Projects
Deep Learning for Single-cell Proteomics
PI: Michael Roukes (PMA, EAS, and BBE Divisions)
SASE: Andrew Chiang, Scholar
Proteins are the ultimate executors of cellular function. Acting as tiny cellular-level machines, proteins carry out a myriad of biological processes making proteomics, the study of proteins within cells, crucial to understanding the initiation and development of cancer and other disease processes. If realized, single-cell proteomics promises insight into the complex relationships between different proteins and their distribution throughout cells — a breakthrough development for both biology and medicine. Given the fundamental importance of proteomics in biomedicine, it is perhaps surprising that its development has lagged behind the related fields of genomics and transcriptomics. For example, while gene-sequencing for individual cells is now routine, a deep profile of all proteins within a single-cell is yet to be achieved. This disparity can be understood by the immense complexity of proteins in biological samples with a typical mammalian cell containing 3 billion proteins, comprised of over 10,000 distinct types, and concentrations spanning 8 orders of magnitude. This means that while some proteins occur only a handful of times other proteins can have hundreds of millions of copies. Therefore, a deep profile of a single cell necessitates the detection of single proteins in the presence of a staggering overabundance of the most prevalent species.

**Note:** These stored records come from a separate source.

(** The candidate of one entry, as the spec words it. *)
Definition resolved (d h m : Z) (now : datetime) : datetime :=
  let cand := Spec.naive_candidate d h m now in
  if cand <=? now then cand + td_weeks 1 else cand.

(** [if next_spawn is None or candidate < next_spawn: next_spawn = candidate] *)
Definition keep_earlier (next_spawn : option datetime) (c : datetime)
  : option datetime :=
  match next_spawn with
  | None => Some c
  | Some n => if c <? n then Some c else Some n
  end.

Definition fire (boss_name : string) (key : notification_key) (w : worker)
  : worker :=
  mk_worker ({[key]} ∪ notified_spawn_times w)
            (sent w ++ [mk_notification boss_name key]) (live_info w).

Definition fired_keys (w : worker) : list notification_key :=
  n_key <$> sent w.

(** Every key that fired and whose occurrence is still ahead of [now] is
    in the ledger, and no key fired twice. *)
Definition ledger_covers (now : datetime) (w : worker) : Prop :=
  NoDup (fired_keys w)
  ∧ ∀ k, k ∈ fired_keys w → now < k.1.2 → k ∈ notified_spawn_times w.

(** A threshold is due when its window is open and its key is not in the
    ledger. *)
Definition due (boss_id : string) (o : datetime) (tu : timedelta)
    (w : worker) (m : Z) : bool :=
  in_window m tu && bool_decide ((boss_id, o, m) ∉ notified_spawn_times w).

Definition known_day (sp : spawn) : Prop := is_Some (DAY_MAPPING !! day sp).

End BossNotifierAux.

Module AppAux.
Import App.

(** The instant of a row, in the spec's words: today at the row's time, a
    week later when that lies more than ten seconds back. *)
Definition resolved (now : datetime) (tm : PyDatetime.time) : datetime :=
  let cand := combine (date now) tm in
  if cand <? now - td_seconds 10 then cand + td_weeks 1 else cand.

(** A threshold is due when its window is open and its key is not in the
    ledger. *)
Definition due (r : row) (time_diff : timedelta) (s : app) (m : Z) : bool :=
  in_window m time_diff
  && bool_decide (notifications_sent_today s !! notification_key r m = None).

Definition fire (r : row) (e : datetime) (m : Z) (s : app) : app :=
  mk_app (is_running s) (df_schedule s) (active_bosses s)
         (notification_settings s)
         (<[notification_key r m := true]> (notifications_sent_today s))
         (last_reset_date s) (toasts s ++ [toast_of r m e])
         (StSent (t_message (toast_of r m e))).

(** A toast is identified by its key and the instant it announces. *)
Definition toast_ids (s : app) : list (string * Z) :=
  (λ t, (t_key t, t_event t)) <$> toasts s.

Definition df_valid (s : app) : Prop :=
  ∀ rows, df_schedule s = Some rows →
          Forall (λ r, time_valid (Parsed_Time r)) rows.

(** Inside a check, below the daily reset: the ledger holds the key of
    every toast of [today], and no toast is of a later day. *)
Definition today_inv (today : Z) (s : app) : Prop :=
  last_reset_date s = Some today
  ∧ NoDup (toast_ids s)
  ∧ (∀ t, t ∈ toasts s → date (t_event t) ≤ today)
  ∧ (∀ t, t ∈ toasts s → date (t_event t) = today →
          is_Some (notifications_sent_today s !! t_key t)).

(** Between two checks, the last one not after [lo]. *)
Definition between_inv (lo : datetime) (s : app) : Prop :=
  NoDup (toast_ids s)
  ∧ (∀ d, last_reset_date s = Some d → d ≤ date lo)
  ∧ (∀ t, t ∈ toasts s →
          ∃ d, last_reset_date s = Some d ∧ date (t_event t) ≤ d
               ∧ (date (t_event t) = d →
                  is_Some (notifications_sent_today s !! t_key t))).

(** Below the daily reset of a check that started in [s0]: the date of the
    reset is [today], and the ledger holds exactly the keys of the toasts
    sent since. *)
Definition fresh_ledger (today : Z) (s0 s : app) : Prop :=
  last_reset_date s = Some today
  ∧ ∃ new, toasts s = toasts s0 ++ new
           ∧ ∀ k, is_Some (notifications_sent_today s !! k)
                  ↔ k ∈ t_key <$> new.

End AppAux.

(** ** Concrete instants, entries and states

    2024-01-01 is a Monday. *)

Definition monday_0800 : datetime := mk_datetime 2024 1 1 8 0 0 0.
Definition monday_0800_05 : datetime := mk_datetime 2024 1 1 8 0 5 0.
Definition monday_0900 : datetime := mk_datetime 2024 1 1 9 0 0 0.
Definition next_monday_0745 : datetime := mk_datetime 2024 1 8 7 45 0 0.
Definition next_monday_0800 : datetime := mk_datetime 2024 1 8 8 0 0 0.
Definition wednesday_1400 : datetime := mk_datetime 2024 1 3 14 0 0 0.

Definition spawn_monday_0800 : BossNotifierApp.spawn :=
  BossNotifierApp.mk_spawn "Monday" "08:00".
Definition spawn_wednesday_1400 : BossNotifierApp.spawn :=
  BossNotifierApp.mk_spawn "Wednesday" "14:00".
Definition row_monday_0800 : App.row :=
  App.mk_row "Kzarka" "Monday" "08:00" (mk_time 8 0) "monday".

Definition kzarka : BossNotifierApp.boss :=
  BossNotifierApp.mk_boss "kzarka" "Kzarka" (Some [spawn_monday_0800]).

(** Three readings of the clock around 07:45 on a Monday, the 15-minute
    and the 5-minute warning selected. *)
Definition three_ticks : list BossNotifierApp.tick_input :=
  [BossNotifierApp.mk_tick_input (mk_datetime 2024 1 1 7 45 0 0)
     ["kzarka"%string] true [5; 15];
   BossNotifierApp.mk_tick_input (mk_datetime 2024 1 1 7 45 15 0)
     ["kzarka"%string] true [5; 15];
   BossNotifierApp.mk_tick_input (mk_datetime 2024 1 1 7 55 0 0)
     ["kzarka"%string] true [5; 15]].

(** [app.py] with the sheet loaded and nothing checked yet. *)
Definition loaded_app : App.app :=
  App.mk_app false (Some [row_monday_0800]) ∅
    (App.notification_settings App.init_app) ∅ None [] App.StReady.

Definition three_checks : list App.ui_input :=
  [App.mk_ui_input (mk_datetime 2024 1 1 7 45 0 0) true
     {["Kzarka"%string := true]}
     [("15_min"%string, true); ("5_min"%string, true)];
   App.mk_ui_input (mk_datetime 2024 1 1 7 45 20 0) true
     {["Kzarka"%string := true]}
     [("15_min"%string, true); ("5_min"%string, true)];
   App.mk_ui_input (mk_datetime 2024 1 8 7 45 0 0) true
     {["Kzarka"%string := true]}
     [("15_min"%string, true); ("5_min"%string, true)]].

Definition recorded_last_week : gmap string bool :=
  {[ App.notification_key row_monday_0800 15 := true ]}.

Definition fifteen_and_five : list Z := [5; 15].

(** The state of [app.py] at 07:45:10 on the Monday, nothing sent yet. *)
Definition monday_app : App.app :=
  App.mk_app true (Some [row_monday_0800]) {["Kzarka"%string := true]}
    [("15_min"%string, true); ("5_min"%string, true)]
    ∅ (Some (date monday_0800)) [] App.StReady.

(** The largest threshold the window offers. *)
Definition largest_threshold : Z :=
  foldr Z.max 0 BossNotifierApp.notification_minutes_options.

Definition quarter_past_eight : datetime := mk_datetime 2024 1 1 8 15 0 0.
Definition kzarka_key : BossNotifierApp.notification_key :=
  ("kzarka"%string, monday_0800, 15).
Definition worker_after_0800 : BossNotifierApp.worker :=
  BossNotifierApp.mk_worker {[kzarka_key]} [] [].

Definition two_spawns : list BossNotifierApp.spawn :=
  [spawn_monday_0800; spawn_wednesday_1400].

(** [app.py] running, with the 15-minute toast of the first Monday
    recorded. *)
Definition running_app : App.app :=
  App.mk_app true (Some [row_monday_0800]) {["Kzarka"%string := true]}
    [("15_min"%string, true)] recorded_last_week
    (Some (date monday_0800)) [] App.StReady.

Definition spawn_monday_1400 : BossNotifierApp.spawn :=
  BossNotifierApp.mk_spawn "Monday" "14:00".
Definition row_monday_1400 : App.row :=
  App.mk_row "Kzarka" "Monday" "14:00" (mk_time 14 0) "monday".
Definition row_monday_0810 : App.row :=
  App.mk_row "Kzarka" "Monday" "08:10" (mk_time 8 10) "monday".
Definition monday_0755 : datetime := mk_datetime 2024 1 1 7 55 0 0.
Definition monday_0810 : datetime := mk_datetime 2024 1 1 8 10 0 0.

Caption: Single Cell Proteomics
High resolution mass spectrometers are currently the mainstay of proteomics, however, these instruments lack the sensitivity and throughput required for deep profiling of the single-cell proteome. Our present large-scale effort is overcoming this limitation by developing micro-scale electrostatic traps (μEST) capable of capturing and analyzing individual ions with single-molecule resolution. Through the large-scale integration of thousands of μESTs on a single chip, we will perform massively multiplexed measurements, achieving the sensitivity and high-throughput required to resolve the full spectrum of the single-cell proteome.

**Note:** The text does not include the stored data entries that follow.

Lemma column_map_unknown c : column_map c !! "unknown" = None.
Proof. unfold column_map. repeat case_decide; by vm_compute. Qed.

End Mappings.

(** ** One column through coercion and filling *)

Section ColumnKinds.
Context `{NumPy}.

Lemma filled_notna (x : Series) : forallb notna (values (filled x)) = true.
Proof.
  rewrite values_filled. apply forallb_forall. intros v Hv.
  apply list_elem_of_In, list_elem_of_fmap in Hv as [w [-> _]].
  destruct (isna w) eqn:Hw; [by destruct (is_numeric_dtype x)|].
  unfold notna. by rewrite Hw.
Qed.

Lemma text_cells_notna Q (s : Series) :
  text_cells Q s -> forallb notna (values s) = true.
Proof.
  intros [_ Hcells]. apply forallb_forall. intros v Hv.
  apply list_elem_of_In, Hcells in Hv as (y & -> & _). done.
Qed.

Lemma fmap_fixed {A : Type} (f : A -> A) (l : list A) :
  (forall x, x ∈ l -> f x = x) -> f <$> l = l.
Proof.
  intros Hf. transitivity (id <$> l); [|apply list_fmap_id].
  apply list_fmap_ext. intros i x Hi. apply Hf. by eapply list_elem_of_lookup_2.
Qed.

Lemma existsb_true {A : Type} (f : A -> bool) (l : list A) x :
  x ∈ l -> f x = true -> existsb f l = true.
Proof. intros Hin Hf. apply existsb_exists. exists x. by rewrite <- list_elem_of_In. Qed.

(** A text column either stays text, and is then left alone by a second
    coercion, or becomes numeric. *)
Lemma converted_text_cells (Q : string -> Prop) (s' : Series) :
  text_cells Q s' -> Q "unknown" ->
  to_numeric_str "unknown" = Unparsed -> to_datetime_str "unknown" = Unparsed ->
  dtype_of (filled (converted s')) <> datetime64 ->
  (forall t, Time t ∉ values (filled (converted s'))) ->
  (text_cells Q (filled (converted s'))
   /\ converted (filled (converted s')) = filled (converted s'))
  \/ num_cells (fun _ => True) (filled (converted s')).
Proof.
  intros Htext Hunknown Hnum Hdt Hnodt Hnotime.
  pose proof (text_cells_notna _ _ Htext) as Hnotna.
  destruct Htext as [Hobj Hcells]. destruct s' as [d vs]. simpl in *. subst d.
  unfold converted in *. unfold to_numeric_ignore in *. simpl in *.
  destruct (existsb (fun v => is_unparsed (to_numeric_obj v)) vs) eqn:Un; simpl in *.
  - unfold to_datetime_ignore in *. simpl in *.
    destruct (existsb (fun v => is_unparsed (to_datetime_obj v)) vs
              || negb (one_format (texts (mkSeries object vs)))) eqn:Ud.
    + left. rewrite filled_id by done. split; [by split|].
      unfold to_numeric_ignore. simpl. rewrite Un. simpl.
      unfold to_datetime_ignore. simpl. by rewrite Ud.
    + left. unfold filled, fillna in *. simpl in *.
      destruct (existsb isna ((fun v => cell_of_time (to_datetime_obj v)) <$> vs))
        eqn:Hna; [|done].
      assert (forall v, v ∈ (fun v => if isna v then Str "unknown" else v)
                            <$> ((fun v => cell_of_time (to_datetime_obj v)) <$> vs) ->
                        v = Str "unknown") as Hall.
      { intros v Hv. pose proof (Hnotime_v := Hv).
        apply list_elem_of_fmap in Hv as [w [-> Hw]].
        apply list_elem_of_fmap in Hw as [u [-> _]].
        destruct (to_datetime_obj u) as [| |t] eqn:Hu; simpl in *; try done.
        exfalso. by apply (Hnotime t). }
      apply existsb_exists in Hna as [w [Hw Hwna]].
      assert (Str "unknown" ∈ (fun v => if isna v then Str "unknown" else v)
                <$> ((fun v => cell_of_time (to_datetime_obj v)) <$> vs)) as Hin.
      { apply list_elem_of_fmap. exists w. rewrite Hwna. split; [done|].
        by apply list_elem_of_In. }
      set (vs' := (fun v => if isna v then Str "unknown" else v) <$> _) in *.
      split.
      * split; [done|]. intros v Hv. exists "unknown". split; [by apply Hall|done].
      * cbn [dtype_of values]. rewrite (existsb_true _ vs' (Str "unknown") Hin)
          by (simpl; by rewrite Hnum).
        simpl. by rewrite (existsb_true _ vs' (Str "unknown") Hin)
          by (simpl; by rewrite Hdt).
  - right. unfold filled, fillna. simpl. split; [done|].
    intros v Hv. apply list_elem_of_fmap in Hv as [w [-> Hw]].
    apply list_elem_of_fmap in Hw as [u [-> _]].
    destruct (to_numeric_obj u); simpl; eauto.
Qed.

Lemma converted_num_cells (Q : num -> Prop) (s' : Series) :
  dtype_of s' = numeric ->
  (forall v, v ∈ values s' -> isna v = true \/ exists x, v = Num x /\ Q x) ->
  Q (num_of_Z 0) ->
  num_cells Q (filled (converted s')).
Proof.
  intros Hd Hcells Hzero. destruct s' as [d vs]. simpl in *. subst d.
  unfold converted, to_numeric_ignore, filled, fillna. simpl. split; [done|].
  intros v Hv. apply list_elem_of_fmap in Hv as [w [-> Hw]].
  destruct (Hcells w Hw) as [Hna|(x & -> & Hx)].
  - rewrite Hna. eauto.
  - simpl. eauto.
Qed.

Constructing electrostatic ion traps at the micro-scale is challenging due to several factors. Electrostatic trapping fields deviate from the optimal designs, causing ions to follow complex and chaotic trajectories. To obtain accurate predictions of ion properties, it is necessary to analyze complex dynamics hidden in noisy signals. The Roukes group is developing in-house simulation software and machine learning algorithms to process complex ion signals. The Schmidt Scholar is collaborating closely with our research team to further develop our in-house ion simulation software, including improving and publishing documentation, enhancing meshing routines to handle complex geometries, and assisting with performance upgrades as we integrate fast multipole methods into the software.